The same was true of God. Whatever I prayed about - He answered "yes, dear child. I love you. You can have whatever you ask for. You are reasonable and try to be good. I am happy to give you your high school sweetheart as your husband. I gladly give you 3 healthy sons. (I never prayed for a daughter. Just sons. Weird, eh?) Yes, here, I will bless you with these jobs, these friends, this church family, this house with the rose and country blue geese, this hot car, that thick blonde hair and ruddy skin that tans easily".)



It was my "yes" season.

And I guess I could say, "I had the best life because I prayed about it."



I am now in the midst of my "no" season.

God is saying "no" way more than I'm used to. Or care for.
(I guess I could say I'm still having the best life because I prayed about it.)



He still loves me though.

It's just my turn to hear "no" once in awhile.

"Actions in heaven begin when someone prays on earth."

Those 9 words have caused a jumble of thoughts. From overwhelming responsibility, to burdensome guilt, to hauty pride, to judgemental criticisms, to obedient acceptance.

My job is simply to pray. It's not up to me to take credit for, or worry about, or make assumptions regarding the actions that result. That's God's job - He knows what He's doing and why.

Three things I'm thankful for:
1. Bright pink toenail polish
2. Pharmasists who double-check perscriptions written by doctors in a hurry. Yeesh. Was he trying to give my dad a heart attack and a stroke?
3. A mom who is feeling better and listened to me rant for an hour this evening.

Shalom,

3 comments:

Tricia said...

I'm a first born Jewish grandmother too, and have all that same guilt.

Anonymous said...

Interesting musings! Amen to your last paragraph -- your summary. If our prayers have so much responsibility for what happens in our world, what do you say to people who have faithfully prayed for the safety and well-being of their child/ren, and then they are killed in an accident or by disease?

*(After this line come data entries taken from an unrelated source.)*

(** ** The newest version a visibility predicate admits *)

Definition pick (vis : version → bool) (r : bytes) (p : bytes * version * slice)
    (acc : option (version * slice)) : option (version * slice) :=
  let '(r', v, x) := p in
  if decide (r' = r) then
    if vis v then
      match acc with
      | Some (v', _) => if v' <? v then Some (v, x) else acc
      | None => Some (v, x)
      end
    else acc
  else acc.

Definition latest (vis : version → bool) (vs : gmap (bytes * version) slice) (r : bytes)
    : option (version * slice) :=
  foldr (pick vis r) None (map_to_list vs).

(** the value a reader sees: absent if there is no visible version or the
    newest visible one is a deletion mark *)
Definition read (vis : version → bool) (vs : gmap (bytes * version) slice) (r : bytes) : slice :=
  match latest vis vs r with Some (_, x) => x | None => None end.

Definition raw_keys (vs : gmap (bytes * version) slice) : gset bytes := set_map fst (dom vs).

(** the whole database as the reader sees it *)
Definition view (vis : version → bool) (vs : gmap (bytes * version) slice) : gmap bytes bytes :=
  list_to_map (omap (λ r, pair r <$> read vis vs r) (elements (raw_keys vs))).

Definition txn_view (s : mstate) (t : transactionState) : gmap bytes bytes :=
  view (isVisible t) (versions s).

(** the committed database: every version but those of active transactions *)
Definition committed_vis (s : mstate) (v : version) : bool := bool_decide (v ∉ active s).
Definition committed (s : mstate) : gmap bytes bytes := view (committed_vis s) (versions s).

(** ** The operations *)

Definition aBegin (s : mstate) : mstate * transactionState :=
  (mkMstate (Some (next s + 1)) ({[next s]} ∪ active s) (writes s) (versions s),
   mkTransactionState (next s) (active s)).

(** some version of the key is invisible to the transaction *)
Definition conflict (s : mstate) (t : transactionState) (r : bytes) : Prop :=
  ∃ v, is_Some (versions s !! (r, v)) ∧ isVisible t v = false.

(** a write set entry alone, what a write that fails half-way leaves *)
Definition aMark (s : mstate) (t : transactionState) (r : bytes) : mstate :=
  mkMstate (stored s) (active s) ({[(ts_version t, r)]} ∪ writes s) (versions s).

Definition aWrite (s : mstate) (t : transactionState) (r : bytes) (x : slice) : mstate :=
  mkMstate (stored s) (active s) ({[(ts_version t, r)]} ∪ writes s)
    (<[(r, ts_version t) := x]> (versions s)).

Definition aCommit (s : mstate) (t : transactionState) : mstate :=
  mkMstate (stored s) (active s ∖ {[ts_version t]})
    (filter (λ p, p.1 ≠ ts_version t) (writes s)) (versions s).

Definition aRollback (s : mstate) (t : transactionState) : mstate :=
  mkMstate (stored s) (active s ∖ {[ts_version t]})
    (filter (λ p, p.1 ≠ ts_version t) (writes s))
    (filter (λ p, ¬ (p.1.2 = ts_version t ∧ (ts_version t, p.1.1) ∈ writes s)) (versions s)).

(** ** The invariant *)

Record wf (s : mstate) : Prop := {
  wf_next : 1 ≤ next s ≤ max_uint64;
  wf_active v : v ∈ active s → 1 ≤ v < next s;
  wf_versions r v : is_Some (versions s !! (r, v)) → 1 ≤ v < next s;
  wf_writes v r : (v, r) ∈ writes s → v ∈ active s;
  wf_newest r v v' :
    v ∈ active s → is_Some (versions s !! (r, v)) → is_Some (versions s !! (r, v')) → v' ≤ v;
}.

(** an open transaction of the state *)
Record txn_ok (s : mstate) (t : transactionState) : Prop := {
  ok_active : ts_version t ∈ active s;
  ok_older a : a ∈ activeVersions t → 1 ≤ a < ts_version t;
  ok_snapshot a : a ∈ active s → a < ts_version t → a ∈ activeVersions t;
  ok_newest r a v :
    a ∈ activeVersions t → is_Some (versions s !! (r, a)) → is_Some (versions s !! (r, v)) →
    isVisible t v = true → v < a;
  ok_logged r : is_Some (versions s !! (r, ts_version t)) → (ts_version t, r) ∈ writes s;
}.

(** ** [latest] is the newest visible version *)

Definition is_latest (vis : version → bool) (vs : gmap (bytes * version) slice) r v x : Prop :=
  vs !! (r, v) = Some x ∧ vis v = true ∧
  ∀ v', is_Some (vs !! (r, v')) → vis v' = true → v' ≤ v.

Lemma foldr_pick vis r (l : list (bytes * version * slice)) :
  match foldr (pick vis r) None l with
  | Some (v, x) => (r, v, x) ∈ l ∧ vis v = true ∧ ∀ v' x', (r, v', x') ∈ l → vis v' = true → v' ≤ v
  | None => ∀ v' x', (r, v', x') ∈ l → vis v' = false
  end.
Proof.
  induction l as [|[[r' v] x] l IH]; simpl; [set_solver|].
  destruct (foldr (pick vis r) None l) as [[w y]|]; unfold pick;
    case_decide as Hr; [subst r'; destruct (vis v) eqn:Hv| |subst r'; destruct (vis v) eqn:Hv|].
  - destruct IH as (Hin & Hw & Hmax). destruct (Z.ltb_spec w v).
    + split; [set_solver|]. split; [done|].
      intros v' x' [[= -> ->]|Hin']%elem_of_cons Hv'; [lia|].
      specialize (Hmax v' x' Hin' Hv'). lia.
    + split; [set_solver|]. split; [done|].
      intros v' x' [[= -> ->]|Hin']%elem_of_cons Hv'; [lia|]. by eapply Hmax.
  - destruct IH as (Hin & Hw & Hmax). split; [set_solver|]. split; [done|].
    intros v' x' [[= -> ->]|Hin']%elem_of_cons Hv'; [congruence|]. by eapply Hmax.
  - destruct IH as (Hin & Hw & Hmax). split; [set_solver|]. split; [done|].
    intros v' x' [[= -> -> ->]|Hin']%elem_of_cons Hv'; [done|]. by eapply Hmax.
  - split; [set_solver|]. split; [done|].
    intros v' x' [[= -> ->]|Hin']%elem_of_cons Hv'; [lia|]. apply IH in Hin'. congruence.
  - intros v' x' [[= -> ->]|Hin']%elem_of_cons; [done|]. by eapply IH.
  - intros v' x' [[= -> -> ->]|Hin']%elem_of_cons; [done|]. by eapply IH.
Qed.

Anyways, good questions to ask and to ponder. I can't honestly say a hearty 'yes' to the statement you began with -- but it causes me to think. Blessings to you.

Anonymous said...

I find this post quite interesting coming from a christian woman...just because someone says "I prayed" doesn't mean they're taking the credit for it, or being prideful etc....maybe it means "I'm trusting in God" you sound a little resentful that someone has an answered prayer or prayers, and maybe that person is just attesting to God answered prayers and doesn't necessarily dwell on prayers that are not answered...you seem presumptuous and judgmental just because your prayers don't feel like they're being answered...sometimes it's the smallest things that bring joy, the little gifts God sends and places in front of us...others' joy and answered prayers...walk a mile in another's shoes...I don't think you can put God in a box and say He has "yes" years for you and "no" years for you...it almost comes across as mocking God. I pray for you you hold on to the fact that God says no sometimes for our own good because He sees the whole picture, not just the now....and that is the best answer to prayer.